● Extracted material:
☆ ☆ ☆ ☆

(** X8.  [_refresh_if_needed] never returns [False].  It does nothing and
    returns [True] when no expiry is set (or the expiry is 0) whatever the
    clock reads, and when the expiry lies ahead; when the token has
    expired it returns [True] after one refresh if a refresh token is
    stored, and otherwise raises the authentication error of
    [refresh_access_token]. *)
Theorem refresh_if_needed_outcomes (w : World) :
  (forall b w', _refresh_if_needed w = (Returned b, w') -> b = true) /\
  (truthy_time (token_expires_at (broker w)) = false ->
   _refresh_if_needed w = (Returned true, w)) /\
  (forall t, token_expires_at (broker w) = Some t -> clock w < t ->
             _refresh_if_needed w = (Returned true, w)) /\
  (token_expired w = true ->
   if truthy_text (refresh_token (broker w))
   then fst (_refresh_if_needed w) = Returned true /\
        token_expired (snd (_refresh_if_needed w)) = false /\
        refresh_calls (trace (snd (_refresh_if_needed w)))
          = S (refresh_calls (trace w))
   else _refresh_if_needed w = (Raised no_refresh_token, log EvRefresh w)).
Proof.
  split; [|split; [|split]].
  - intros b w'. unfold _refresh_if_needed, refresh_access_token.
    destruct (token_expired w); [|congruence]. simpl.
    destruct (truthy_text (refresh_token (broker w))); simpl; congruence.
  - intros H. apply not_expired_noop. unfold token_expired. now rewrite H.
  - intros t Ht Hlt. apply not_expired_noop. unfold token_expired. rewrite Ht.
    apply andb_false_iff. right. rewrite Z.geb_leb. apply Z.leb_gt. lia.
  - intros Hexp. unfold _refresh_if_needed. rewrite Hexp.
    destruct (truthy_text (refresh_token (broker w))) eqn:Htok.
    + exact (refreshed_not_expired w Htok).
    + unfold refresh_access_token. simpl. now rewrite Htok.
Qed.

Lemma refresh_if_needed_outcomes_witness :
  _refresh_if_needed Scenarios.fresh_world = (Returned true, Scenarios.fresh_world) /\
  token_expired (snd (_refresh_if_needed Scenarios.stale_world)) = false.
Proof.
  split.
  - destruct (refresh_if_needed_outcomes Scenarios.fresh_world) as (_ & H & _).
    exact (H eq_refl).
  - destruct (refresh_if_needed_outcomes Scenarios.stale_world) as (_ & _ & _ & H).
    destruct (H eq_refl) as (_ & Hvalid & _). exact Hvalid.
Defined.

(** X9.  Calling [_refresh_if_needed] again right after it has returned
    does nothing: two calls in a row refresh at most once. *)
Theorem refresh_if_needed_idempotent (w w1 : World) (b : bool) :
  _refresh_if_needed w = (Returned b, w1) ->
  _refresh_if_needed w1 = (Returned true, w1).
Proof.
  intros H. apply not_expired_noop. revert H. unfold _refresh_if_needed.
  destruct (token_expired w) eqn:Hexp; [|now intros [= _ <-]].
  destruct (truthy_text (refresh_token (broker w))) eqn:Htok.
  - destruct (refreshed_not_expired w Htok) as (_ & Hvalid & _).
    intros H. now rewrite H in Hvalid.
  - unfold refresh_access_token. simpl. rewrite Htok. discriminate.
Qed.

Lemma refresh_if_needed_idempotent_witness :
  _refresh_if_needed (snd (_refresh_if_needed Scenarios.stale_world))
    = (Returned true, snd (_refresh_if_needed Scenarios.stale_world)).
Proof.
  apply (refresh_if_needed_idempotent Scenarios.stale_world _ true). reflexivity.
Defined.

(** ** Callers in turn *)

(** X21.  When any number of callers of [refresh_if_needed] run one after
    another on an expired token with a refresh token stored, every one of
    them returns [True], [refresh_access_token] is called exactly once, by
    the first, and the token they leave has not expired. *)
Theorem callers_in_turn_refresh_once (n : nat) (w : World) :
  token_expired w = true ->
  truthy_text (refresh_token (broker w)) = true ->
  fst (Threads.run (Threads.one_after_another 0 (S n)) (Threads.spawn (S n)) w)
    = replicate (S n) (Threads.Finished (Returned true)) /\
  refresh_calls
    (trace (snd (Threads.run (Threads.one_after_another 0 (S n))
                             (Threads.spawn (S n)) w)))
    = S (refresh_calls (trace w)) /\
  token_expired
    (snd (Threads.run (Threads.one_after_another 0 (S n)) (Threads.spawn (S n)) w))
    = false.
Proof.
  intros Hexp Htok.
  change (Threads.one_after_another 0 (S n))
    with ([0; 0] ++ Threads.one_after_another 1 n)%nat%list.
  rewrite run_app. unfold Threads.spawn. cbn [replicate].
  pose proof (uninterrupted_call [] (replicate n Threads.AtTest) w) as Hfirst.
  cbn [List.length app] in Hfirst. rewrite Hfirst. cbn [fst snd].
  unfold _refresh_if_needed. rewrite Hexp.
  destruct (refreshed_not_expired w Htok) as (Hres & Hvalid & Hcalls).
  rewrite Hres.
  pose proof (callers_of_valid_token n [Threads.Finished (Returned true)] _ Hvalid)
    as Hrest.
  cbn [List.length app] in Hrest. rewrite Hrest. cbn [fst snd]. auto.
Qed.

Lemma callers_in_turn_refresh_once_witness :
  fst (Threads.run (Threads.one_after_another 0 3) (Threads.spawn 3) Scenarios.stale_world)
    = replicate 3 (Threads.Finished (Returned true)) /\
  refresh_calls
    (trace (snd (Threads.run (Threads.one_after_another 0 3) (Threads.spawn 3)
                             Scenarios.stale_world)))
    = 1%nat.
Proof.
  destruct (callers_in_turn_refresh_once 2 Scenarios.stale_world eq_refl eq_refl)
    as (H1 & H2 & _).
  split; [exact H1 | exact H2].
Defined.

(** ** The headers on the wire *)

Section HeaderFacts.

Variable transport : nat -> outcome.
Variable read_float : float_reader.

Lemma requests_carry_app (hdrs : gmap string string) (evs1 evs2 : list event) :
  requests_carry hdrs evs1 -> requests_carry hdrs evs2 ->
  requests_carry hdrs (evs1 ++ evs2).
Proof.
  unfold requests_carry. rewrite requests_of_app. intros H1 H2.
  apply Forall_app. auto.
Qed.

Lemma exchange_carries (q : request) (msg : string) (w : World) :
  req_headers q = headers (broker w) ->
  exists evs, trace (snd (exchange transport q msg w)) = (trace w ++ evs)%list /\
              requests_carry (headers (broker w)) evs.
Proof.
  intros Hq. rewrite exchange_unfold. exists [EvRequest q]. split; [reflexivity|].
  unfold requests_carry. simpl. auto.
Qed.

Lemma transactions_loop_carries (fuel : nat) :
  forall offset remaining w,
    exists evs,
      trace (snd (transactions_loop transport fuel offset remaining w))
        = (trace w ++ evs)%list /\
      requests_carry (headers (broker w)) evs.
Proof.
  induction fuel as [|fuel IH]; intros offset remaining w; simpl;
    destruct (remaining >? 0);
    try (exists []; split; [now rewrite app_nil_r | constructor]).
  unfold bind. rewrite exchange_unfold.
  destruct (exchange_result _ _ _) as [page|e].
  - set (w1 := log (EvYield page) _).
    destruct (IH (offset + Z.min remaining 100) (remaining - Z.min remaining 100) w1)
      as (evs & Htrace & Hcarry).
    exists ([EvRequest (transactions_request (Z.min remaining 100) offset w);
             EvYield page] ++ evs)%list.
    split.
    + rewrite Htrace. subst w1. simpl. now rewrite <- !app_assoc.
    + apply requests_carry_app; [|exact Hcarry].
      unfold requests_carry. simpl. auto.
  - exists [EvRequest (transactions_request (Z.min remaining 100) offset w)].
    split; [reflexivity|]. unfold requests_carry. simpl. auto.
Qed.

End HeaderFacts.

(** X10.  Every request of every operation carries exactly the headers
    stored on the broker, and neither [authenticate] nor
    [refresh_access_token] nor [_refresh_if_needed] changes those headers:
    a new access token reaches no request unless the caller puts it into
    [headers]. *)
Theorem requests_carry_stored_headers (transport : nat -> outcome)
    (read_float : float_reader) (op : operation) (auth_code : string) (w : World) :
  (exists evs,
     trace (run_operation transport read_float op w) = (trace w ++ evs)%list /\
     requests_carry (headers (broker w)) evs) /\
  headers (broker (snd (authenticate auth_code w))) = headers (broker w) /\
  headers (broker (snd (refresh_access_token w))) = headers (broker w) /\
  headers (broker (snd (_refresh_if_needed w))) = headers (broker w).
Proof.
  assert (Hrefresh : headers (broker (snd (refresh_access_token w)))
                     = headers (broker w)).
  { unfold refresh_access_token. simpl.
    destruct (truthy_text (refresh_token (broker w))); reflexivity. }
  split; [|split; [reflexivity|split; [exact Hrefresh|]]].
  - destruct op; simpl;
      unfold get_account, get_positions, get_asset, place_order,
             get_order_status, cancel_order, get_transactions;
      rewrite ?exchange_then_parse;
      first [now apply exchange_carries | apply transactions_loop_carries].
  - unfold _refresh_if_needed. destruct (token_expired w); [exact Hrefresh | reflexivity].
Qed.

(** ** Back-off *)

Section BackoffFacts.

Variable transport : nat -> outcome.

Lemma backoff_range (i : nat) :
  1 <= backoff i <= 60 /\
  ((i <= 5)%nat -> backoff i = 2 ^ Z.of_nat i) /\
  ((6 <= i)%nat -> backoff i = 60).
Proof.
  unfold backoff.
  assert (Hpos : 1 <= 2 ^ Z.of_nat i).
  { change 1 with (2 ^ 0). apply Z.pow_le_mono_r; lia. }
  split; [lia|]. split.
  - intros Hi. apply Z.min_l.
    transitivity (2 ^ 5); [apply Z.pow_le_mono_r; lia | vm_compute; discriminate].
  - intros Hi. apply Z.min_r.
    transitivity (2 ^ 6); [vm_compute; discriminate | apply Z.pow_le_mono_r; lia].
Qed.

Lemma sleeps_of_retry_events (q : request) (n : nat) :
  forall a, sleeps_of (retry_events q a n) = map backoff (seq a (n - 1)).
Proof.
  destruct n as [|n]; [reflexivity|]. simpl. rewrite Nat.sub_0_r.
  induction n as [|n IH]; intros a; simpl; [reflexivity|]. now rewrite IH.
Qed.

End BackoffFacts.

(** X11.  The waits that [get_account_with_retry] asks of [time.sleep]
    are 1, 2, 4, 8, 16, 32 and then 60 seconds each, in this order: each
    lies between 1 and 60, there are fewer of them than [max_retries], and
    they add up to at most [60 (max_retries - 1)] seconds. *)
Theorem retry_sleeps_bounded (transport : nat -> outcome) (max_retries : Z)
    (w : World) :
  1 <= max_retries ->
  exists evs,
    trace (snd (get_account_with_retry transport max_retries w))
      = (trace w ++ evs)%list /\
    sleeps_of evs = map backoff (seq 0 (List.length (sleeps_of evs))) /\
    Forall (fun s => 1 <= s <= 60) (sleeps_of evs) /\
    Z.of_nat (List.length (sleeps_of evs)) < max_retries /\
    total (sleeps_of evs) <= 60 * (max_retries - 1).
Proof.
  intros Hmax. unfold get_account_with_retry.
  destruct (retry_loop_spec transport (Z.to_nat max_retries) 0 w ltac:(lia))
    as (n & Hn & _ & Htrace & _).
  cbn zeta in Htrace.
  replace (Z.of_nat (0 + Z.to_nat max_retries)) with max_retries in Htrace by lia.
  change (Z.of_nat 0) with 0 in Htrace.
  exists (retry_events (simple_request GET "/account" w) 0 n).
  rewrite sleeps_of_retry_events, length_map, length_seq.
  assert (Hall : Forall (fun s => 1 <= s <= 60) (map backoff (seq 0 (n - 1)))).
  { apply Forall_map, Forall_forall. intros i _. apply backoff_range. }
  split; [exact Htrace|]. split; [reflexivity|]. split; [exact Hall|].
  split; [lia|].
  assert (Hsum : forall l, Forall (fun s => 1 <= s <= 60) l ->
                           total l <= 60 * Z.of_nat (List.length l)).
  { induction 1 as [|x l Hx _ IH]; simpl; lia. }
  specialize (Hsum _ Hall). rewrite length_map, length_seq in Hsum. lia.
Qed.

☆ ☆ ☆ ☆

● Task item: Reproduce exactly, and with no other material, the lines between those holding "- intros t Ht" and "- destruct (refresh_if_needed_outcomes Scenarios.stale_world)", inclusive.

● Response below:
  - intros t Ht Hlt. apply not_expired_noop. unfold token_expired. rewrite Ht.
    apply andb_false_iff. right. rewrite Z.geb_leb. apply Z.leb_gt. lia.
  - intros Hexp. unfold _refresh_if_needed. rewrite Hexp.
    destruct (truthy_text (refresh_token (broker w))) eqn:Htok.
    + exact (refreshed_not_expired w Htok).
    + unfold refresh_access_token. simpl. now rewrite Htok.
Qed.

Lemma refresh_if_needed_outcomes_witness :
  _refresh_if_needed Scenarios.fresh_world = (Returned true, Scenarios.fresh_world) /\
  token_expired (snd (_refresh_if_needed Scenarios.stale_world)) = false.
Proof.
  split.
  - destruct (refresh_if_needed_outcomes Scenarios.fresh_world) as (_ & H & _).
    exact (H eq_refl).
  - destruct (refresh_if_needed_outcomes Scenarios.stale_world) as (_ & _ & _ & H).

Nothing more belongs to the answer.